Saved entries
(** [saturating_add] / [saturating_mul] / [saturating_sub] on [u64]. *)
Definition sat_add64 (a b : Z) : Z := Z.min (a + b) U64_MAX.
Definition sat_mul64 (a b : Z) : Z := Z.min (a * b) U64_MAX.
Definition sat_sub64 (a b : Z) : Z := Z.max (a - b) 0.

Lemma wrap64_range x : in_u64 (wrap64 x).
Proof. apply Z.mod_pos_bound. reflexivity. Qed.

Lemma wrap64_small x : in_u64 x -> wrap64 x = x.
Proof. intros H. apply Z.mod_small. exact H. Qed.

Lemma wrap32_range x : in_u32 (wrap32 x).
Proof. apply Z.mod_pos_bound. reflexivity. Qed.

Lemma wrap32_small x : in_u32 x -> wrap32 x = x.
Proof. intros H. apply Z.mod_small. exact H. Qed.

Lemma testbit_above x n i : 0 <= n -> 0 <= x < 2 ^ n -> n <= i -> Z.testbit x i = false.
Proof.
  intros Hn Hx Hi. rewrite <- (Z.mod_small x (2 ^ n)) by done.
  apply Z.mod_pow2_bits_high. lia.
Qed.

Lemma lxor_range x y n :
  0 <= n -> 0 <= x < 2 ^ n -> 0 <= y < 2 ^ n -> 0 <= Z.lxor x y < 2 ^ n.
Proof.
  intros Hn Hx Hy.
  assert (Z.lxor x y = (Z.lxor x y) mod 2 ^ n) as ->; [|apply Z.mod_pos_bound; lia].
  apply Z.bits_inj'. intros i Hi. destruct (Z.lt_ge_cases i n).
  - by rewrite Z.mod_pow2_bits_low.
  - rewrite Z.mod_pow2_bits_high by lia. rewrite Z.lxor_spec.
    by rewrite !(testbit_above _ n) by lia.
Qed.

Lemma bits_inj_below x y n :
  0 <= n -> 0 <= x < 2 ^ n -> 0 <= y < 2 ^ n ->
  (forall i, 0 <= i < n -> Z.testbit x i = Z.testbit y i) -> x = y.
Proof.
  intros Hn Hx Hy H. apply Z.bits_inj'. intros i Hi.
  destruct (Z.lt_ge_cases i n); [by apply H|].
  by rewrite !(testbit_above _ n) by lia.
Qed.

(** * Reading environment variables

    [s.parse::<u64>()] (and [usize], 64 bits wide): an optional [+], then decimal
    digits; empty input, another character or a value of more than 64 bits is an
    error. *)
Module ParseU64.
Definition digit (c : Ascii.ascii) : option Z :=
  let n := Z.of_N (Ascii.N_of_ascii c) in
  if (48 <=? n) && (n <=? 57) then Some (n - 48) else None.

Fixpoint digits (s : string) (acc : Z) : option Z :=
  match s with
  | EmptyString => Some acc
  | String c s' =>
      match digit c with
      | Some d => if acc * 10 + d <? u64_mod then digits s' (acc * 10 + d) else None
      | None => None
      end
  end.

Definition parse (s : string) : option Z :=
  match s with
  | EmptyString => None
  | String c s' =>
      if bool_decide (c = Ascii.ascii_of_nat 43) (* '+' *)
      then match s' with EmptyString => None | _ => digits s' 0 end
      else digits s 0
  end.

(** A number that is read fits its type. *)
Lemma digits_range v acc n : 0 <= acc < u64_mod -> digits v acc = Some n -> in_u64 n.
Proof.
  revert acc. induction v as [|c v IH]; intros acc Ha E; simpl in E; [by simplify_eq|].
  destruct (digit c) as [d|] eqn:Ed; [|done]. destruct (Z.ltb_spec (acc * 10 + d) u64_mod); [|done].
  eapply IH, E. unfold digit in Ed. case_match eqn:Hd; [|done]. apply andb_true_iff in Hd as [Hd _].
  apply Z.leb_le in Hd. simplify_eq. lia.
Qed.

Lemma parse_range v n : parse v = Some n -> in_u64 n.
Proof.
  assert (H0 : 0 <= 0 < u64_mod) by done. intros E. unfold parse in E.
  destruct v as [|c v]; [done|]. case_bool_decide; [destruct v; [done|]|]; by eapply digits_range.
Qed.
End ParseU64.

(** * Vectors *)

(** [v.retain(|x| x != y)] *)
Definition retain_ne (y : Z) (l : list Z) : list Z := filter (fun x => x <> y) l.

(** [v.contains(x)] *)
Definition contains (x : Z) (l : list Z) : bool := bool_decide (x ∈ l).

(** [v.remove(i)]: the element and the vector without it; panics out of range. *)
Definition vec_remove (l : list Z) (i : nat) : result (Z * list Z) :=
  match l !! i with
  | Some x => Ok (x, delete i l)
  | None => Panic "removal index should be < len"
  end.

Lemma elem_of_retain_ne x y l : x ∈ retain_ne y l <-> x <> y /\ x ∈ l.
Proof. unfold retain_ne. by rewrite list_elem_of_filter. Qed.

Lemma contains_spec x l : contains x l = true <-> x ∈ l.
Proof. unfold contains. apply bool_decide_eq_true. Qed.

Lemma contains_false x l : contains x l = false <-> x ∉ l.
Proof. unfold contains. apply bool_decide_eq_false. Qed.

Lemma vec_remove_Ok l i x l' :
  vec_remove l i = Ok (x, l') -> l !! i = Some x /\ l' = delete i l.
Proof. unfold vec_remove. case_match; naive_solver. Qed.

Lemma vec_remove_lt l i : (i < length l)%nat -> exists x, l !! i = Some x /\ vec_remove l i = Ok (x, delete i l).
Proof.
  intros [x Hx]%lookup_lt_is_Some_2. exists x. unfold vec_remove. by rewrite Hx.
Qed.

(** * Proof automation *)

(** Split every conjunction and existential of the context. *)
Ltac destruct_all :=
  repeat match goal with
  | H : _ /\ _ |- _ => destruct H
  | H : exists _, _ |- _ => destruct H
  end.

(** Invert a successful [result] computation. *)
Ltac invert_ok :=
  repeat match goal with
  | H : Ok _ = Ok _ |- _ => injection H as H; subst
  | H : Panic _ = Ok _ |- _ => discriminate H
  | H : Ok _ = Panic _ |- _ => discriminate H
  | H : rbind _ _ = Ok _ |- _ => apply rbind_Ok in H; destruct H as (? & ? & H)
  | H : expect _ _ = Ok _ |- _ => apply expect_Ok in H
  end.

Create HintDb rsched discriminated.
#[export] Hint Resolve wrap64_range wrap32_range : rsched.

• _TASK_
Exactly as written above, reproduce all of the entries.

• _ANSWER SPACE_
(** [saturating_add] / [saturating_mul] / [saturating_sub] on [u64]. *)
Definition sat_add64 (a b : Z) : Z := Z.min (a + b) U64_MAX.
Definition sat_mul64 (a b : Z) : Z := Z.min (a * b) U64_MAX.
Definition sat_sub64 (a b : Z) : Z := Z.max (a - b) 0.

Lemma wrap64_range x : in_u64 (wrap64 x).
Proof. apply Z.mod_pos_bound. reflexivity. Qed.

Lemma wrap64_small x : in_u64 x -> wrap64 x = x.
Proof. intros H. apply Z.mod_small. exact H. Qed.

Lemma wrap32_range x : in_u32 (wrap32 x).
Proof. apply Z.mod_pos_bound. reflexivity. Qed.

Lemma wrap32_small x : in_u32 x -> wrap32 x = x.
Proof. intros H. apply Z.mod_small. exact H. Qed.

Lemma testbit_above x n i : 0 <= n -> 0 <= x < 2 ^ n -> n <= i -> Z.testbit x i = false.
Proof.
  intros Hn Hx Hi. rewrite <- (Z.mod_small x (2 ^ n)) by done.
  apply Z.mod_pow2_bits_high. lia.
Qed.

Lemma lxor_range x y n :
  0 <= n -> 0 <= x < 2 ^ n -> 0 <= y < 2 ^ n -> 0 <= Z.lxor x y < 2 ^ n.
Proof.
  intros Hn Hx Hy.
  assert (Z.lxor x y = (Z.lxor x y) mod 2 ^ n) as ->; [|apply Z.mod_pos_bound; lia].
  apply Z.bits_inj'. intros i Hi. destruct (Z.lt_ge_cases i n).
  - by rewrite Z.mod_pow2_bits_low.
  - rewrite Z.mod_pow2_bits_high by lia. rewrite Z.lxor_spec.
    by rewrite !(testbit_above _ n) by lia.
Qed.

Lemma bits_inj_below x y n :
  0 <= n -> 0 <= x < 2 ^ n -> 0 <= y < 2 ^ n ->
  (forall i, 0 <= i < n -> Z.testbit x i = Z.testbit y i) -> x = y.
Proof.
  intros Hn Hx Hy H. apply Z.bits_inj'. intros i Hi.
  destruct (Z.lt_ge_cases i n); [by apply H|].
  by rewrite !(testbit_above _ n) by lia.
Qed.

(** * Reading environment variables

    [s.parse::<u64>()] (and [usize], 64 bits wide): an optional [+], then decimal
    digits; empty input, another character or a value of more than 64 bits is an
    error. *)
Module ParseU64.
Definition digit (c : Ascii.ascii) : option Z :=
  let n := Z.of_N (Ascii.N_of_ascii c) in
  if (48 <=? n) && (n <=? 57) then Some (n - 48) else None.

Fixpoint digits (s : string) (acc : Z) : option Z :=
  match s with
  | EmptyString => Some acc
  | String c s' =>
      match digit c with
      | Some d => if acc * 10 + d <? u64_mod then digits s' (acc * 10 + d) else None
      | None => None
      end
  end.

Definition parse (s : string) : option Z :=
  match s with
  | EmptyString => None
  | String c s' =>
      if bool_decide (c = Ascii.ascii_of_nat 43) (* '+' *)
      then match s' with EmptyString => None | _ => digits s' 0 end
      else digits s 0
  end.

(** A number that is read fits its type. *)
Lemma digits_range v acc n : 0 <= acc < u64_mod -> digits v acc = Some n -> in_u64 n.
Proof.
  revert acc. induction v as [|c v IH]; intros acc Ha E; simpl in E; [by simplify_eq|].
  destruct (digit c) as [d|] eqn:Ed; [|done]. destruct (Z.ltb_spec (acc * 10 + d) u64_mod); [|done].
  eapply IH, E. unfold digit in Ed. case_match eqn:Hd; [|done]. apply andb_true_iff in Hd as [Hd _].
  apply Z.leb_le in Hd. simplify_eq. lia.
Qed.

Lemma parse_range v n : parse v = Some n -> in_u64 n.
Proof.
  assert (H0 : 0 <= 0 < u64_mod) by done. intros E. unfold parse in E.
  destruct v as [|c v]; [done|]. case_bool_decide; [destruct v; [done|]|]; by eapply digits_range.
Qed.
End ParseU64.

(** * Vectors *)

(** [v.retain(|x| x != y)] *)
Definition retain_ne (y : Z) (l : list Z) : list Z := filter (fun x => x <> y) l.

(** [v.contains(x)] *)
Definition contains (x : Z) (l : list Z) : bool := bool_decide (x ∈ l).

(** [v.remove(i)]: the element and the vector without it; panics out of range. *)
Definition vec_remove (l : list Z) (i : nat) : result (Z * list Z) :=
  match l !! i with
  | Some x => Ok (x, delete i l)
  | None => Panic "removal index should be < len"
  end.

Lemma elem_of_retain_ne x y l : x ∈ retain_ne y l <-> x <> y /\ x ∈ l.
Proof. unfold retain_ne. by rewrite list_elem_of_filter. Qed.

Lemma contains_spec x l : contains x l = true <-> x ∈ l.
Proof. unfold contains. apply bool_decide_eq_true. Qed.

Lemma contains_false x l : contains x l = false <-> x ∉ l.
Proof. unfold contains. apply bool_decide_eq_false. Qed.

Lemma vec_remove_Ok l i x l' :
  vec_remove l i = Ok (x, l') -> l !! i = Some x /\ l' = delete i l.
Proof. unfold vec_remove. case_match; naive_solver. Qed.

Lemma vec_remove_lt l i : (i < length l)%nat -> exists x, l !! i = Some x /\ vec_remove l i = Ok (x, delete i l).
Proof.
  intros [x Hx]%lookup_lt_is_Some_2. exists x. unfold vec_remove. by rewrite Hx.
Qed.

(** * Proof automation *)

(** Split every conjunction and existential of the context. *)
Ltac destruct_all :=
  repeat match goal with
  | H : _ /\ _ |- _ => destruct H
  | H : exists _, _ |- _ => destruct H
  end.

(** Invert a successful [result] computation. *)
Ltac invert_ok :=
  repeat match goal with
  | H : Ok _ = Ok _ |- _ => injection H as H; subst
  | H : Panic _ = Ok _ |- _ => discriminate H
  | H : Ok _ = Panic _ |- _ => discriminate H
  | H : rbind _ _ = Ok _ |- _ => apply rbind_Ok in H; destruct H as (? & ? & H)
  | H : expect _ _ = Ok _ |- _ => apply expect_Ok in H
  end.

Create HintDb rsched discriminated.
#[export] Hint Resolve wrap64_range wrap32_range : rsched.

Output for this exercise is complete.